Brief
Set down the listing below verbatim, but only from its first line through the line containing "mkInflate (bits s)".
....................
Definition compact (s : InflateReader A T) : InflateReader A T :=
  if COMPACT_THRESHOLD <? read_cursor s then
    let keep_from := Z.max 0 (read_cursor s - WINDOW) in
    mkInflate (bits s) (drop (Z.to_nat keep_from) (output s)) (read_cursor s - keep_from)
      (block s) (final_block_seen s) (finished s) (total_out s)
  else s.

(** ** Block headers *)

Definition stored_block (r : A) : result IoError (BlockState T * A) :=
  let r := source_align r in
  let? (header, r) := source_aligned 4 r in
  let length := header !!! 0%nat + 256 * header !!! 1%nat in
  let complement := header !!! 2%nat + 256 * header !!! 3%nat in
  if negb (length =? U16_MAX - complement)
  then Err (InvalidData "stored block length complement mismatch")
  else Ok (BStored length, r).

Definition fixed_literal_length (symbol : nat) : Z :=
  if (symbol <=? 143)%nat then 8
  else if (symbol <=? 255)%nat then 9
  else if (symbol <=? 279)%nat then 7
  else 8.

Definition fixed_block (r : A) : result IoError (BlockState T * A) :=
  let? literal := table_new (map fixed_literal_length (seq 0 288)) in
  let? distance := table_new (replicate 30 5) in
  Ok (BHuffman literal distance, r).

Fixpoint read_code_lengths (order : list nat) (code_lengths : list Z) (r : A) :
    result IoError (list Z * A) :=
  match order with
  | [] => Ok (code_lengths, r)
  | index :: order =>
      let? (length, r) := source_take 3 r in
      read_code_lengths order (<[index := length]> code_lengths) r
  end.

Fixpoint repeat_length (count : nat) (index : nat) (previous : Z) (lengths : list Z) : list Z :=
  match count with
  | O => lengths
  | S count => repeat_length count (S index) previous (<[index := previous]> lengths)
  end.

(** One round of the loop over [lengths]. *)
Definition lengths_step (table : T) (index : nat) (lengths : list Z) (r : A) :
    result IoError (nat * list Z * A) :=
  let? (symbol, r) := source_decode table r in
  if symbol <=? 15 then Ok (S index, <[index := symbol]> lengths, r)
  else if symbol =? 16 then
    if (index =? 0)%nat then Err (InvalidData "code-length repeat with no previous length")
    else
      let previous := lengths !!! (index - 1)%nat in
      let? (extra, r) := source_take 2 r in
      let repeat := (3 + Z.to_nat extra)%nat in
      if (length lengths <? index + repeat)%nat
      then Err (InvalidData "code-length repeat overruns")
      else Ok ((index + repeat)%nat, repeat_length repeat index previous lengths, r)
  else if symbol =? 17 then
    let? (extra, r) := source_take 3 r in
    let repeat := (3 + Z.to_nat extra)%nat in
    if (length lengths <? index + repeat)%nat
    then Err (InvalidData "code-length zero run overruns")
    else Ok ((index + repeat)%nat, lengths, r)
  else if symbol =? 18 then
    let? (extra, r) := source_take 7 r in
    let repeat := (11 + Z.to_nat extra)%nat in
    if (length lengths <? index + repeat)%nat
    then Err (InvalidData "code-length zero run overruns")
    else Ok ((index + repeat)%nat, lengths, r)
  else Err (InvalidData "invalid code-length symbol").

(** [while index < lengths.len()]; a round advances [index], so there are at most
    [lengths.len()] of them. *)
Fixpoint read_lengths (rounds : nat) (table : T) (index : nat) (lengths : list Z) (r : A) :
    result IoError (list Z * A) :=
  match rounds with
  | O => Ok (lengths, r)
  | S rounds =>
      if (index <? length lengths)%nat then
        let? (index, lengths, r) := lengths_step table index lengths r in
        read_lengths rounds table index lengths r
      else Ok (lengths, r)
  end.

Definition dynamic_block (r : A) : result IoError (BlockState T * A) :=
  let? (literal_count, r) := source_take 5 r in
  let literal_count := literal_count + 257 in
  let? (distance_count, r) := source_take 5 r in
  let distance_count := distance_count + 1 in
  let? (code_length_count, r) := source_take 4 r in
  let code_length_count := code_length_count + 4 in
  if (286 <? literal_count) || (30 <? distance_count)
  then Err (InvalidData "dynamic block declares too many codes")
  else
    let? (code_lengths, r) :=
      read_code_lengths (take (Z.to_nat code_length_count) CODE_LENGTH_ORDER) (replicate 19 0) r in
    let? code_length_table := table_new code_lengths in
    let total := Z.to_nat (literal_count + distance_count) in
    let? (lengths, r) := read_lengths total code_length_table 0 (replicate total 0) r in
    let? literal := table_new (take (Z.to_nat literal_count) lengths) in
    let? distance := table_new (drop (Z.to_nat literal_count) lengths) in
    Ok (BHuffman literal distance, r).

(** The [match block_type] of [start_block]. *)
Definition block_header (block_type : Z) (r : A) : result IoError (BlockState T * A) :=
  if block_type =? 0 then stored_block r
  else if block_type =? 1 then fixed_block r
  else if block_type =? 2 then dynamic_block r
  else Err (InvalidData "reserved DEFLATE block type").
(* ===== verification/Gzip.v ===== *)
(** * gzip framing (crates/arkforge-artifact/src/inflate.rs)

    [Crc32], against the bit-serial register of RFC 1952 8, and [GzipReader]: the header,
    the inflated reads and the trailer check at the end.  The reads of a gzip stream are
    shown to be the slices of the one-shot output followed by the trailer's verdict. *)

From S2P Require Import Prelude Bits Huffman Inflate Source.

(** ** CRC-32 *)

Definition CRC_POLYNOMIAL : Z := 0xedb88320.

(** The body of the loop over the bits of an index. *)
Definition crc_bit (value : Z) : Z :=
  if negb (Z.land value 1 =? 0) then Z.lxor CRC_POLYNOMIAL (Z.shiftr value 1) else Z.shiftr value 1.

Definition build_crc_table : list Z := map (fun index => Nat.iter 8 crc_bit (Z.of_nat index)) (seq 0 256).

Definition CRC_TABLE : list Z := Eval vm_compute in build_crc_table.

Definition crc_new : Z := 0xffffffff.

Definition crc_update (value : Z) (data : bytes) : Z :=
  foldl (fun value byte =>
      Z.lxor (CRC_TABLE !!! Z.to_nat (Z.land (Z.lxor value byte) 255)) (Z.shiftr value 8)) value data.

Definition crc_finalize (value : Z) : Z := Z.lxor value 0xffffffff.

Definition crc32 (data : bytes) : Z := crc_finalize (crc_update crc_new data).

(** The register of the specification: one bit of the data at a time. *)
Definition crc_register (value : Z) (l : list bool) : Z :=
  foldl (fun value b => crc_bit (Z.lxor value (Z.b2z b))) value l.

Example crc32_reference_value : crc32 (bytes_of_string "123456789") = 0xcbf43926.
Proof. vm_compute. reflexivity. Qed.

(** ** Data *)

Inductive GzipError : Type :=
| NotGzip
| UnsupportedCompressionMethod (method : Z)
| ReservedFlags (flags : Z)
| HeaderChecksum (expected observed : Z)
| GzipTruncated
| CrcMismatch (expected observed : Z)
| LengthMismatch (expected observed : Z)
| TrailingBytes (count : Z).

(** An [io::Error]: one made of a [GzipError], or another. *)
Inductive ReadError : Type := Gz (e : GzipError) | Io (e : IoError).

Record GzipReader := mkGzip {
  inner : option (InflateReader BitReader Huffman);
  gz_crc : Z;
  gz_finished : bool;
  trailer_verified : bool
}.

(** ** The header *)

(** A read of at most [n] bytes from the source; what it leaves of an answer is the next
    one. *)
Definition read_some (n : nat) (source : list (option bytes)) :
    result IoError (bytes * list (option bytes)) :=
  match source with
  | [] => Ok ([], [])
  | None :: _ => Err SourceFailed
  | Some chunk :: rest =>
      if (length chunk <=? n)%nat then Ok (chunk, rest)
      else Ok (take n chunk, Some (drop n chunk) :: rest)
  end.

(** [read_exact_or] with [GzipError::Truncated]; a round reads a byte at least. *)
Fixpoint read_exact_or (rounds : nat) (count : nat) (source : list (option bytes)) :
    result ReadError (bytes * list (option bytes)) :=
  match count, rounds with
  | O, _ | _, O => Ok ([], source)
  | _, S rounds =>
      let? (got, source) := map_err Io (read_some count source) in
      match got with
      | [] => Err (Gz GzipTruncated)
      | _ =>
          let? (rest, source) := read_exact_or rounds (count - length got) source in
          Ok (got ++ rest, source)
      end
  end.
....................
Task output
Definition compact (s : InflateReader A T) : InflateReader A T :=
  if COMPACT_THRESHOLD <? read_cursor s then
    let keep_from := Z.max 0 (read_cursor s - WINDOW) in
    mkInflate (bits s) (drop (Z.to_nat keep_from) (output s)) (read_cursor s - keep_from)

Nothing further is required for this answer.